▶ Task details: Give each entry back by retyping it exactly as written.

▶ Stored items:
(** * NetGraph: view-state synchronisation of the network diagram

    A shallow embedding of the [NetGraph] class (the network diagram of
    the GUI): its registries of items and connections for the main view
    and the minimap, the index of connections waiting for an item that
    does not exist yet, the pan / zoom state with its gesture handlers,
    the minimap extent computation and the dispatcher of server messages.

    Conventions of the embedding.
    - JavaScript numbers are idealised as exact rationals ([Qc]); rounding
      and the non-finite values of floating point are outside the model.
      A division is followed where its divisor is not zero: the quotient
      [Qc] gives at zero is not the one of the browser, and a theorem about
      a value that comes out of a division carries the hypothesis that the
      divisor is not zero.
    - A JavaScript object used as a dictionary is a [gmap] keyed by uid.
      A [for ... in] loop runs over [map_to_list]; nothing proved below
      depends on the order of enumeration.  The dictionary is followed on
      the uids that are not property names of [Object.prototype]
      ([ordinary]): under such a name a plain object answers a lookup with
      what it inherits, and the map does not.  A theorem about a lookup, a
      registration or a creation carries the hypothesis that the uids it
      meets are ordinary.
    - Connection objects are shared between a registry and the index of
      waiting connections, so they live in a store ([conns]) and are named
      by their location; items are reached through the registries only and
      are stored there by value.
    - What the class does to its surroundings (the socket, the console, the
      viewport, the DOM) is appended to a log of events.
    - A dereference of [undefined] ends a handler with a [TypeError]; the
      state reached so far is kept, as it is in the browser. *)

From Stdlib Require Import QArith Qcanon Field Ascii String.
From stdpp Require Import base numbers option list strings gmap fin_maps.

▶ Exercise answer:
(** * NetGraph: view-state synchronisation of the network diagram

    A shallow embedding of the [NetGraph] class (the network diagram of
    the GUI): its registries of items and connections for the main view
    and the minimap, the index of connections waiting for an item that
    does not exist yet, the pan / zoom state with its gesture handlers,
    the minimap extent computation and the dispatcher of server messages.

    Conventions of the embedding.
    - JavaScript numbers are idealised as exact rationals ([Qc]); rounding
      and the non-finite values of floating point are outside the model.
      A division is followed where its divisor is not zero: the quotient
      [Qc] gives at zero is not the one of the browser, and a theorem about
      a value that comes out of a division carries the hypothesis that the
      divisor is not zero.
    - A JavaScript object used as a dictionary is a [gmap] keyed by uid.
      A [for ... in] loop runs over [map_to_list]; nothing proved below
      depends on the order of enumeration.  The dictionary is followed on
      the uids that are not property names of [Object.prototype]
      ([ordinary]): under such a name a plain object answers a lookup with
      what it inherits, and the map does not.  A theorem about a lookup, a
      registration or a creation carries the hypothesis that the uids it
      meets are ordinary.
    - Connection objects are shared between a registry and the index of
      waiting connections, so they live in a store ([conns]) and are named
      by their location; items are reached through the registries only and
      are stored there by value.
    - What the class does to its surroundings (the socket, the console, the
      viewport, the DOM) is appended to a log of events.
    - A dereference of [undefined] ends a handler with a [TypeError]; the
      state reached so far is kept, as it is in the browser. *)

From Stdlib Require Import QArith Qcanon Field Ascii String.
From stdpp Require Import base numbers option list strings gmap fin_maps.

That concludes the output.